His mind continued on the picture while he was dressing, and he was so absorbed in it and in analyzing the effect it had had upon him, that his servant spoke twice before he heard him.
“No,” he answered, “I shall not dine here to-night.” Dining at home was with him a very simple affair, and a somewhat lonely one, and he avoided it almost nightly by indulging himself in a more expensive fashion.
But even as he spoke an idea came to Stuart which made him reconsider his determination, and which struck him as so amusing, that he stopped pulling at his tie and smiled delightedly at himself in the glass before him.
“Yes,” he said, still smiling, “I will dine here to-night. Get me anything in a hurry. You need not wait now; go get the dinner up as soon as possible.”

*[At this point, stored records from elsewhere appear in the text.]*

Lemma walk_pgd_dumps lo size :
  let hi := lo + size in
  0 <= lo < hi -> hi <= 2 ^ 48 -> lo mod 4096 = 0 -> hi mod 4096 = 0 -> (hi - 1) / 2 ^ shift 2 = lo / 2 ^ shift 2 ->
  dumps (walk_pgd m root lo size) lo hi.
Proof.
  intros hi Hr Hh Hl Hhi Hb. unfold walk_pgd. rewrite (u64_small (lo + size)) by (fold hi; lia). fold hi.
  destruct (pt_page _ _ _ Hpt _ _ _ (pt_root _ _ _ Hpt)) as (Ra & R0 & R1).
  assert (pgd_offset_raw root lo = root + 8 * idx 3 lo) as ->.
  { unfold pgd_offset_raw, pgd_index. change (PTRS_PER_PGD - 1) with (2 ^ 9 - 1).
    rewrite land_ones_mod, shiftr_div by (vm_compute; congruence).
    change ((lo / 2 ^ PGDIR_SHIFT) mod 2 ^ 9) with (idx 3 lo).
    pose proof (idx_range 3 lo). rewrite u64_small by lia. lia. }
  assert (slot 3 lo (root + 8 * idx 3 lo)) as Hs by (by exists root).
  assert ((hi - 1) / 2 ^ shift 3 = lo / 2 ^ shift 3) as Hb3 by (by rewrite !(div_shift_S 2), Hb).
  set (p := root + 8 * idx 3 lo) in *. rewrite loop_unfold. intros log. unfold mbind at 1, M_bind at 1.
  unfold walk_pgd_body at 1, pgd_addr_end. change PGDIR_SIZE with (2 ^ shift 3). change PGDIR_MASK with (not64 (2 ^ shift 3 - 1)).
  rewrite MmuMap.addr_end_block, one_block, Z.eqb_refl by (done || lia).
  assert (dumps (if pgd_none (load64 m p) then print_pgtable lo hi 1 (load64 m p) else walk_pud m p lo hi) lo hi) as Hd.
  { unfold pgd_none. destruct (slot_table 2 lo p ltac:(lia) Hs) as [E|[(E & T0 & T1 & Ts)|[E _]]]; [| |done].
    - assert (dumps (print_pgtable lo hi 1 (load64 m p)) lo hi) as Hleaf; [|by rewrite E in Hleaf |- *].
      apply (dumps_entry 3); [lia|by rewrite E|done|lia| |lia|done].
      rewrite <-(one_block 3 lo hi) by done. by apply block_room.
    - destruct (Z.eqb_spec (load64 m p) 0) as [E0|_]; [by rewrite E0 in E|]. by apply walk_pud_dumps. }
  destruct (Hd log) as (es & E & C & F). exists es. unfold mbind, M_bind. by rewrite E.
Qed.

(** ** Properties *)

Lemma dump_pgtable_run log :
  exists es, dump_pgtable m root (Dst pg_level_value log) =
    Ret (tt, Dst ready_levels (log ++ concat (lines <$> es))) /\
  chain 0 es TOTAL_MEMORY /\ Forall entry_ok es /\ Forall Printk.printable (concat (lines <$> es)).
Proof.
  destruct (walk_pgd_dumps 0 TOTAL_MEMORY ltac:(by vm_compute) ltac:(by vm_compute) eq_refl eq_refl eq_refl log)
    as (es & E & C & F).
  exists es. split; [exact E|]. split; [exact C|]. split; [done|].
  clear E C F. induction es as [|e es IH]; [done|]. rewrite fmap_cons. apply Forall_app. split; [apply lines_printable|done].
Qed.

(** C23: Dumping the page tables: for tables that form a tree, [dump_pgtable] returns; the
    entries it prints follow each other without a gap from address 0 to the end
    of memory; each shows a descriptor that is not a table, its range lies in the one page or block of that
    descriptor, and every address of the range translates as the descriptor by itself says, to its page or block with
    its attributes or not at all, so the walk went down to where the translation ends; and every line printed
    is defined and within the print buffer. *)
Theorem dump_pgtable_spec log :
  exists es, dump_pgtable m root (Dst pg_level_value log) =
    Ret (tt, Dst ready_levels (log ++ concat (lines <$> es))) /\
  chain 0 es TOTAL_MEMORY /\ Forall entry_ok es /\ Forall Printk.printable (concat (lines <$> es)).
Proof. apply dump_pgtable_run. Qed.

End Spec.

(** [walk_pud] on a range that goes past the block of [start] never returns, however
    long it runs: its next address is computed from [start] and never reaches the end. *)
Theorem walk_pud_stuck m start end_ fuel st s r :
  pud_addr_end start end_ <> end_ -> loop fuel (walk_pud_body m start end_) st s <> Ret r.
Proof.
  intros Hne. revert st s. induction fuel as [|fuel IH]; intros [addr pudp] s; [done|].
  rewrite loop_unfold. unfold mbind at 1, M_bind at 1. unfold walk_pud_body at 1. unfold mbind at 1, M_bind at 1.
  set (f := if _ : bool then _ else _ : M dst unit). destruct (f s) as [[[] s']| |]; [|done|done].
  unfold mret, M_ret. rewrite (proj2 (Z.eqb_neq _ _)) by done. apply IH.
Qed.

(** ** Witnesses *)

Lemma walk_pud_stuck_witness :
  loop 1000 (walk_pud_body ∅ 0 (2 ^ 31)) (0, 0) (Dst ready_levels []) <> Ret (tt, Dst ready_levels []).
Proof. apply (walk_pud_stuck ∅ 0 (2 ^ 31)). by vm_compute. Defined.

(** The tables of boot. *)
Lemma boot_tree : exists m own, pt_ok own m 0x88000.
Proof.
  assert (1024 <= MmuMap.avail Mmu.early_pgtable_alloc (MmuBoot.boot_state 0)) as Ha.
  { unfold MmuMap.avail, MmuMap.ta_avail, MmuBoot.early_alloc. pose proof (MmuBoot.boot_state_free 0). lia. }
  pose proof (MmuBoot.boot_tables MmuBoot.yios_image (MmuBoot.boot_state 0) MmuBoot.yios_image_ok PageAlloc.wf_init Ha) as H.
  apply wp_elim in H as (x & s' & _ & [_ (own & Hpt & _)] & _).
  by exists (Mmu.ram s'), own.
Qed.

Lemma dump_pgtable_spec_witness :
  exists m own es, pt_ok own m 0x88000 /\
    dump_pgtable m 0x88000 (Dst pg_level_value []) = Ret (tt, Dst ready_levels ([] ++ concat (lines <$> es))) /\
    chain 0 es TOTAL_MEMORY /\ Forall (entry_ok m 0x88000) es.
Proof.
  destruct boot_tree as (m & own & Hpt).
  destruct (dump_pgtable_spec m 0x88000 own Hpt []) as (es & E & C & F & _).
  exists m, own, es. split; [exact Hpt|]. split; [exact E|]. split; [exact C|exact F].
Defined.

End Dump.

The effect which the photograph of Miss Delamar had upon him, and the transformation it had accomplished in his room, had been as great as would have marked the presence there of the girl herself. While considering this it had come to Stuart, like a flash of inspiration, that here was a way by which he could test the responsibilities and conditions of married life without compromising either himself, or the girl to whom he would suppose himself to be married.
“I will put that picture at the head of the table,” he said, “and I will play that it is she herself, her own, beautiful, lovely self, and I will talk to her and exchange views with her, and make her answer me just as she would were we actually married and settled.” He looked at his watch and found it was just seven o’clock. “I will begin now,” he said, “and I will keep up the delusion until midnight. To-night is the best time to try the experiment because the picture is new now, and its influence will be all the more real. In a few weeks it may have lost some of its freshness and reality and will have become one of the fixtures in the room.”